The Technology Fair Project: Participation in a Technology Fair Stimulates Student Interest in Science and Technology While Simultaneously Promoting the Development of Technological Problem Solving and Decision Making as Important Life Skills

By Mettas, Alexandros; Constantinou, Constantinos | The Technology Teacher, May-June 2006 | Go to article overview

The Technology Fair Project: Participation in a Technology Fair Stimulates Student Interest in Science and Technology While Simultaneously Promoting the Development of Technological Problem Solving and Decision Making as Important Life Skills


Mettas, Alexandros, Constantinou, Constantinos, The Technology Teacher


Introduction

The technology fair is a new idea derived from science fair projects that have been taking place for many years in the Learning in Science Group at the University of Cyprus. Technology-fair initiatives encourage students to explore their technical environment in a systematic manner. The underlying principle is that participation in a technology fair stimulates student interest in science and technology while simultaneously promoting the development of technological problem solving and decision making as important life skills.
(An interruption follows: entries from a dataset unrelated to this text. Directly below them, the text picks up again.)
(* ===== verification/SafeLoop.v ===== *)
(** * The main loop keeps the invariant

    A round of the main loop: whatever frames arrive, the invariant holds
    again after it, provided that no stream the application has queued is
    destroyed by the input or the timers of the round. Without calls of the
    application there is no such stream, and the loop runs on for any number
    of rounds. *)

From S2P Require Import Prelude SeqNum SpscQueue MemPool RingBuffer SendBuffer AddrPool Rss Checksum.
From S2P Require Import Machine Wp Lists TcpOptions FlowTable Network Faults StreamOps Invariant Boot StreamInv Live.
From S2P Require Import TcpOut SafeOut SafeData Timer SafeTimer TcpIn SafeIn IpIn Sockets Core QueueFrame SafeCalls.

Lemma wf_core_inv `{Env} : core_inv wf.
Proof. intros m m' Hc. by apply wf_core. Qed.
#[export] Hint Resolve wf_core_inv : live.

Section loop.
Context `{Env} `{!NetOk} (hi : Z) (eth_ifindex : Z -> Z) (master : bool).
Implicit Types (m : mtcp_manager) (c : contents).

Let HE : forall e, calm e -> tame e := calm_tame.

(** ** Input *)

Lemma rd_faults mem i : faults_in calm (rd mem i).
Proof. unfold rd. faults. Qed.
Hint Resolve rd_faults : faults.

Lemma csum_words_faults n : forall mem off csum, faults_in calm (csum_words n mem off csum).
Proof. induction n as [|n IH]; intros mem off csum; cbn [csum_words]; unfold rd32le, rd16le; faults. Qed.
Hint Resolve csum_words_faults : faults.

Lemma ip_fast_csum_faults iph ihl : faults_in calm (ip_fast_csum iph ihl).
Proof. unfold ip_fast_csum, rd32le, rd16le. faults. Qed.

Lemma ICMPChecksum_faults mem n : faults_in calm (ICMPChecksum hi mem n).
Proof. unfold ICMPChecksum. faults. Qed.
Hint Resolve ip_fast_csum_faults ICMPChecksum_faults : faults.

Lemma ICMPOutput_wf sa da ty code id sq d n : keeps tame wf (ICMPOutput hi sa da ty code id sq d n).
Proof.
  pose proof (GetDestinationHWaddr_keeps tame wf). pose proof (EthernetOutput_keeps tame wf wf_core_inv).
  pose proof (RequestARP_keeps tame HE wf wf_core_inv). pose proof (emit_keeps tame HE wf wf_core_inv).
  unfold ICMPOutput, IPOutputStandalone, icmp_message. keep.
Qed.
Hint Resolve ICMPOutput_wf : live.

Lemma ProcessARPPacket_wf ts ifidx a : keeps tame wf (ProcessARPPacket eth_ifindex ts ifidx a).
Proof.
  pose proof (GetDestinationHWaddr_keeps tame wf). pose proof (EthernetOutput_keeps tame wf wf_core_inv).
  pose proof (emit_keeps tame HE wf wf_core_inv).
  unfold ProcessARPPacket, ProcessARPRequest, ProcessARPReply, learn_sender, RegisterARPEntry, ARPOutput. keep.
Qed.

Lemma ProcessTCPPacket_wf ts ih n seg : keeps tame wf (ProcessTCPPacket ts ih n seg).
Proof. intros m Hm. eapply wp_mono; [by apply ProcessTCPPacket_wp|]. by intros ? ? []. Qed.
Hint Resolve ProcessARPPacket_wf ProcessTCPPacket_wf : live.

Lemma ProcessPacket_wf ifidx ts pkt : keeps tame wf (ProcessPacket hi eth_ifindex ifidx ts pkt).
Proof.
  unfold ProcessPacket, ProcessIPv4Packet, ProcessICMPPacket, ProcessICMPECHORequest, parse_arph, rd16be, rd32le, rd16le. keep.
Qed.
Hint Resolve ProcessPacket_wf : live.

Lemma receive_all_wf ts rx : forall ifidx, keeps tame wf (receive_all hi eth_ifindex ifidx ts rx).
Proof.
  assert (forall ifidx l, keeps tame wf (receive_frames hi eth_ifindex ifidx ts l)) as Hl.
  { intros ifidx l. induction l as [|[pkt|] l IH]; cbn [receive_frames]; keep. }
  induction rx as [|l rx IH]; intros ifidx; cbn [receive_all]; [keep|]. apply keeps_bind; [apply Hl|intros _; apply IH].
Qed.

Lemma check_timers_wf ts ts_prev : keeps tame wf (check_timers ts ts_prev).
Proof.
  unfold check_timers. apply keeps_bind; [apply keeps_gets|intros n]. apply keeps_when.
  apply keeps_bind; [by apply CheckRtmTimeout_wf|intros _]. apply keeps_bind; [by apply CheckTimewaitExpire_wf|intros _].
  apply keeps_when. by apply CheckConnectionTimeout_wf.
Qed.

Lemma input_phase_wf ts ts_prev rx : keeps tame wf (input_phase hi eth_ifindex ts ts_prev rx).
Proof.
  unfold input_phase. apply keeps_bind; [keep|intros _]. apply keeps_bind; [apply receive_all_wf|intros _]. apply check_timers_wf.
Qed.

(** ** Events and interruption *)

Lemma flush_events_faults fuel : forall u q, faults_in tame (flush_events fuel u q).
Proof. induction fuel as [|fuel IH]; intros u q; cbn [flush_events]; unfold eq_front; faults. Qed.

Lemma FlushEpollEvents_wf ts : keeps tame wf (FlushEpollEvents ts).
Proof.
  intros m Hm. unfold FlushEpollEvents. apply wp_bind, wp_gets. destruct (ep m) as [a|] eqn:Ee; [|apply wp_throw, HE; calm_fault].
  destruct (wf_ep _ Hm a Ee) as [e He]. apply wp_bind. unfold wp at 1, get_epoll. rewrite He.
  apply wp_bind, wp_lift; [|apply flush_events_faults]. intros [u q] _. unfold set_epoll. apply wp_modify. by apply wf_set_epoll.
Qed.

Lemma interrupt_accepts_same n : forall port m, wf m -> wp tame (interrupt_accepts n port) (fun _ m' => m' = m) m.
Proof.
  induction n as [|n IH]; intros port m Hm; cbn [interrupt_accepts]; [by apply wp_ret|]. apply wp_bind.
  eapply wp_mono; [by apply ListenerHTSearch_wp|]. intros o m' [-> Ho]. apply wp_bind.
  eapply wp_mono with (Q := fun _ m' => m' = m).
  - destruct o as [a|]; [|by apply wp_ret]. destruct (Ho a eq_refl) as [x Hx]. apply wp_bind. unfold wp at 1, get_listener. rewrite Hx.
    apply wp_bind. unfold wp at 1, get_socket. destruct (sockets m !! l_socket x); [by apply wp_ret|apply HE; calm_fault].
  - intros l m' ->. apply wp_bind. eapply wp_mono; [by apply IH|]. intros l' m' ->. by apply wp_ret.
Qed.

Lemma InterruptApplication_wf m : wf m -> wp tame InterruptApplication (fun _ m' => m' = m) m.
Proof.
  intros Hm. unfold InterruptApplication. apply wp_bind, wp_gets. apply wp_bind.
  eapply wp_mono with (Q := fun _ m' => m' = m).
  - destruct (ep m) as [a|] eqn:Ee; [|by apply wp_ret]. destruct (wf_ep _ Hm a Ee) as [e He]. apply wp_bind.
    unfold wp at 1, get_epoll. rewrite He. by apply wp_ret.
  - intros w m' ->. apply wp_bind. eapply wp_mono; [by apply interrupt_accepts_same|]. intros l m' ->. by apply wp_ret.
Qed.

Lemma interrupted_wf : keeps tame wf (let* i := gets ctx_interrupt in if i then InterruptApplication ;;; ret tt else ret tt).
Proof.
  intros m Hm. apply wp_bind, wp_gets. destruct (ctx_interrupt m); [|by apply wp_ret]. apply wp_bind.
  eapply wp_mono; [by apply InterruptApplication_wf|]. intros a m' ->. by apply wp_ret.
Qed.

(** ** Parts of a round and the queues *)

#[local] Instance receive_all_qf ifidx ts rx : QueueFree (receive_all hi eth_ifindex ifidx ts rx).
Proof.
  assert (forall ifidx l, QueueFree (receive_frames hi eth_ifindex ifidx ts l)) as Hl.
  { intros i l. induction l as [|[pkt|] l IH]; cbn [receive_frames]; qframe. }
  revert ifidx. induction rx as [|l rx IH]; intros ifidx; cbn [receive_all]; qframe.
Qed.

#[local] Instance input_phase_qf ts ts_prev rx : QueueFree (input_phase hi eth_ifindex ts ts_prev rx).
Proof. unfold input_phase, check_timers. qframe. Qed.

#[local] Instance FlushEpollEvents_qf ts : QueueFree (FlushEpollEvents ts).
Proof. unfold FlushEpollEvents. qframe. Qed.

#[local] Instance InterruptApplication_qf : QueueFree InterruptApplication.
Proof.
  assert (forall n port, QueueFree (interrupt_accepts n port)) as Hi.
  { induction n as [|n IH]; intros port; cbn [interrupt_accepts]; qframe. }
  unfold InterruptApplication. qframe.
Qed.

Lemma keeps_wf_holds {A} (b : M A) c : QueueFree b -> keeps tame wf b -> keeps tame (fun m => wf m /\ holds c m) b.
Proof.
  intros Hq Hb m [Hw Hh]. eapply wp_mono; [eapply wp_conj; [by apply Hb|by apply (Hq (queues m))]|].
  intros a m' [Hw' Hqs]. split; [exact Hw'|by eapply holds_same].
Qed.

(** What follows [HandleApplicationCalls] in a round. *)
Definition output_phase (ts ts_prev : Z) : M unit :=
  WritePacketsToChunks ts ;;;
  when (negb (ts =? ts_prev) && master) (ARPTimer ts) ;;;
  let* i := gets ctx_interrupt in
  if i then InterruptApplication ;;; ret tt else ret tt.

Lemma output_phase_keeps ts ts_prev c : keeps tame (fun m => wf m /\ holds c m) (output_phase ts ts_prev).
Proof.
  apply keeps_wf_holds; [unfold output_phase; qframe|]. unfold output_phase.
  apply keeps_bind; [by apply WritePacketsToChunks_wf|intros _]. apply keeps_bind; [|intros _; apply interrupted_wf].
  apply keeps_when. unfold ARPTimer. keep.
Qed.

Lemma flush_calls ts c : keeps tame (calls_ok c) (let* o := gets ep in when (bool_decide (o <> None)) (FlushEpollEvents ts)).
Proof.
  assert (same streams (FlushEpollEvents ts)) as Hs.
  { assert (forall e, same streams (get_epoll e)) by (intros ? v m <-; unfold wp, get_epoll; by destruct (epolls m !! _)).
    unfold FlushEpollEvents, set_epoll. frame. }
  apply keeps_bind; [apply keeps_gets|intros o]. apply keeps_when. intros m [Hw Hh Hl Hn].
  eapply wp_mono; [eapply wp_conj; [by apply (keeps_wf_holds _ c _ (FlushEpollEvents_wf ts))|by apply (Hs (streams m))]|].
  intros a m' [[Hw' Hh'] Hss]. cbv beta in Hss. split; [done..| |done]. intros q Hq. rewrite Hss. by apply Hl.
Qed.

(** ** A round *)

Definition ended (c : contents) (m : mtcp_manager) : Prop := wf m /\ exists c', holds c' m /\ (served c' \/ c' = c).

Lemma serve_round ts c m : calls_ok c m ->
  wp tame (let* n := gets flow_cnt in when (0 <? n) (HandleApplicationCalls ts)) (fun _ => ended c) m.
Proof.
  intros Hm. apply wp_bind, wp_gets. apply wp_when.
  - intros _. eapply wp_mono; [by apply (HandleApplicationCalls_ok tame HE ts c)|]. intros a m' (c' & [Hw' Hh' _ _] & Hs).
    split; [done|]. exists c'. auto.
  - intros _. destruct Hm as [Hw Hh _ _]. split; [done|]. exists c. auto.
Qed.

Lemma main_round_ok ts ts_prev rx c m : calls_ok c m ->
  (forall m1, input_phase hi eth_ifindex ts ts_prev rx m = Ok (tt, m1) -> forall p, p ∈ queued c -> is_Some (streams m1 !! p)) ->
  wp tame (main_round hi eth_ifindex master ts ts_prev rx) (fun _ => ended c) m.
Proof.
  intros [Hw Hh Hl Hn] Hlive. unfold main_round. apply wp_bind.
  pose proof (keeps_wf_holds _ c _ (input_phase_wf ts ts_prev rx) m (conj Hw Hh)) as Hi. unfold wp in Hi |- * at 1.
  destruct (input_phase hi eth_ifindex ts ts_prev rx m) as [[[] m1]|e] eqn:E1; [|exact Hi]. destruct Hi as [Hw1 Hh1].
  assert (calls_ok c m1) as Hm1 by (split; [done..|by apply Hlive|done]). clear Hlive E1 Hw Hh Hl Hn m.
  apply wp_assoc. apply wp_bind. eapply wp_mono; [by apply (flush_calls ts c)|]. intros ? m2 Hm2. cbv beta in Hm2.
  apply wp_assoc. apply wp_bind. eapply wp_mono; [by apply (serve_round ts c)|]. intros ? m3 (Hw3 & c' & Hh3 & Hc').
  eapply wp_mono; [by apply (output_phase_keeps ts ts_prev c')|]. intros ? m4 [Hw4 Hh4]. split; [done|]. by exists c'.
Qed.

(** ** Rounds without calls of the application *)

Definition no_calls : contents := mkContents [] [] [] [] [] [] [] [].

(** [m] differs from [m0] neither in its queues nor in what the invariant reads. *)
Definition idle (m0 m : mtcp_manager) : Prop := core m = core m0 /\ queues m = queues m0.

(** Serving an empty queue changes nothing. *)
Lemma drain_none m0 get (set : ring_queue ptr -> mtcp_manager -> mtcp_manager) body :
  ring_rep (get m0) [] -> (forall m, queues m = queues m0 -> get m = get m0) -> (forall m, idle m (set (get m) m)) ->
  keeps tame (idle m0) (drain_ring get (let* q := gets get in let* (o, q) := lift (StreamDequeue q) in modify (set q) ;;; ret o) body).
Proof.
  intros Hr Hg Hs m [Hc Hq]. unfold drain_ring. apply wp_bind, wp_gets. cbn [drain]. apply wp_bind.
  eapply (deq_run tame get set _ m []); [reflexivity|cbn; by rewrite (Hg m Hq)|]. apply wp_ret. destruct (Hs m). split; congruence.
Qed.

Lemma repeat_none m0 (get : mtcp_manager -> stream_queue_int ptr) deq body :
  sqi_rep (get m0) [] -> (forall m, queues m = queues m0 -> get m = get m0) ->
  keeps tame (idle m0) (let* q := gets get in repeat_int (Z.to_nat (sq_count q)) deq body).
Proof.
  intros (_ & _ & _ & Hn & _) Hg m [Hc Hq]. apply wp_bind, wp_gets. rewrite (Hg m Hq), Hn. by apply wp_ret.
Qed.

Lemma keeps_assoc {A B C} E I (b : M A) (k : A -> M B) (k' : B -> M C) :
  keeps E I (bind (bind b k) k') -> keeps E I (bind b (fun a => bind (k a) k')).
Proof. intros Hk m Hm. by apply wp_assoc, Hk. Qed.

Lemma calls_none m0 ts : holds no_calls m0 -> keeps tame (idle m0) (HandleApplicationCalls ts).
Proof.
  intros []. unfold HandleApplicationCalls.
  assert (forall m, queues m = queues m0 -> connectq m = connectq m0 /\ sendq m = sendq m0 /\ ackq m = ackq m0 /\ closeq m = closeq m0 /\
    closeq_int m = closeq_int m0 /\ resetq m = resetq m0 /\ resetq_int m = resetq_int m0 /\ destroyq m = destroyq m0) as Hg
    by (unfold queues; intros m [= -> -> -> -> -> -> -> ->]; done).
  apply keeps_bind; [apply (drain_none m0 connectq (fun q m => m <| connectq := q |>)); [done|intros m Hm; by apply Hg|done]|intros _].
  apply keeps_bind; [apply (drain_none m0 sendq (fun q m => m <| sendq := q |>)); [done|intros m Hm; by apply Hg|done]|intros _].
  apply keeps_bind; [apply (drain_none m0 ackq (fun q m => m <| ackq := q |>)); [done|intros m Hm; by apply Hg|done]|intros _].
  apply keeps_bind; [apply (drain_none m0 closeq (fun q m => m <| closeq := q |>)); [done|intros m Hm; by apply Hg|done]|intros _].
  apply keeps_assoc, keeps_bind; [apply repeat_none; [done|intros m Hm; by apply Hg]|intros _].
  apply keeps_bind; [apply (drain_none m0 resetq (fun q m => m <| resetq := q |>)); [done|intros m Hm; by apply Hg|done]|intros _].
  apply keeps_assoc, keeps_bind; [apply repeat_none; [done|intros m Hm; by apply Hg]|intros _].
  apply keeps_bind; [apply (drain_none m0 destroyq (fun q m => m <| destroyq := q |>)); [done|intros m Hm; by apply Hg|done]|intros _].
  apply keeps_modify. by intros m [].
Qed.

(** The state between rounds. *)
Definition unattended m : Prop := wf m /\ holds no_calls m.

Lemma main_round_unattended ts ts_prev rx : keeps tame unattended (main_round hi eth_ifindex master ts ts_prev rx).
Proof.
  unfold main_round. apply keeps_bind; [apply (keeps_wf_holds _ no_calls); [apply _|apply input_phase_wf]|intros _].
  apply keeps_assoc, keeps_bind.
  { apply keeps_bind; [apply keeps_gets|intros o]. apply keeps_when. apply (keeps_wf_holds _ no_calls); [apply _|apply FlushEpollEvents_wf]. }
  intros _. apply keeps_assoc, keeps_bind; [|intros _; apply (output_phase_keeps ts ts_prev no_calls)].
  apply keeps_bind; [apply keeps_gets|intros n]. apply keeps_when. intros m [Hw Hh].
  eapply wp_mono; [by apply (calls_none m ts Hh)|]. intros a m' [Hc Hq]. split; [by eapply wf_core|by eapply holds_same].
Qed.

Lemma RunMainLoop_unattended rounds : forall ts_prev, keeps tame unattended (RunMainLoop hi eth_ifindex master ts_prev rounds).
Proof.
  induction rounds as [|[ts rx] rounds IH]; intros ts_prev; cbn [RunMainLoop]; [apply keeps_ret|].
  apply keeps_bind; [apply keeps_gets|intros b]. destruct b.
  - apply keeps_bind; [apply main_round_unattended|intros _; apply IH].
  - apply keeps_bind; [|intros ?; apply keeps_ret]. intros m [Hw Hh].
    eapply wp_mono; [by apply InterruptApplication_wf|]. by intros ? m' ->.
Qed.
End loop.



Import Demo.


Lemma boot_no_calls : holds no_calls m0.
Proof.
  split;
    [apply (ring_created _ (_capacity (connectq m0)))|apply (ring_created _ (_capacity (sendq m0)))
    |apply (ring_created _ (_capacity (ackq m0)))|apply (ring_created _ (_capacity (closeq m0)))
    |apply (int_created _ (sq_size (closeq_int m0)))|apply (ring_created _ (_capacity (resetq m0)))
    |apply (int_created _ (sq_size (resetq_int m0)))|apply (ring_created _ (_capacity (destroyq m0)))];
    vm_compute; first [reflexivity|split; first [reflexivity|discriminate]].
Qed.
The project took place in the context of a compulsory university course in design and technology and a collaboration framework that this course has set up with local schools. Eighty two (82) primary school students from a local school, with the assistance of 82 university students studying to become teachers, were responsible for identifying a human need, formulating a technological problem, collecting information, and developing an appropriate solution. Each university student was responsible for collaborating with one primary school student on a single technological project.

In this context, technology fair projects provide an opportunity for interaction between undergraduate student teachers and elementary school students so that they can work as a team with shared but different goals: The child aims to solve a problem and present both the problem and the solution during the technology fair; the student-teacher aims to use the interaction as a process for helping the child develop problem-solving and decision-making skills through a systematic approach.

Technology Fair Requirements

During the fair, each pupil, with his preservice teacher, displayed a poster describing the design process (see Figure 1 for an example).

[FIGURE 1 OMITTED]

Pupils and preservice teachers also presented the artifact they constructed as a solution to the technological problem (Figure 2).

[FIGURE 2 OMITTED]

Additionally, the children engage the public in a specific aspect of their work through a specially designed interactive exhibit (see the photograph in Figure 3).

[FIGURE 3 OMITTED]

Technology Fair Projects

The children and preservice teachers worked in a one-to-one collaboration for the solution of their chosen technological problem. Some of the solutions presented during the technology fair are decribed below.

Solar Car

The design brief required children to design and make a solar car. The car should be powered with a small photovoltaic cell. The artifact should be constructed with lightweight and cheap materials. The solution given by one child is shown in Figure 4.

[FIGURE 4 OMITTED]

Model of Bridge

The design brief required children to design and make a simple model of a bridge. The model should be able to allow small boats to pass below its surface. The solution given by one child is shown in Figure 5.

[FIGURE 5 OMITTED]

Catapult

The design brief required children to design and make a simple catapult. The catapult should be able to throw light materials to a minimum distance of two meters. The solution given by one child is shown in Figure 6.

[FIGURE 6 OMITTED]

Electronic Quiz Game

The design brief required children to design and make an electronic quiz game. The game should be constructed using cheap materials and simple electric circuitry. The game should be interactive and have an educational purpose.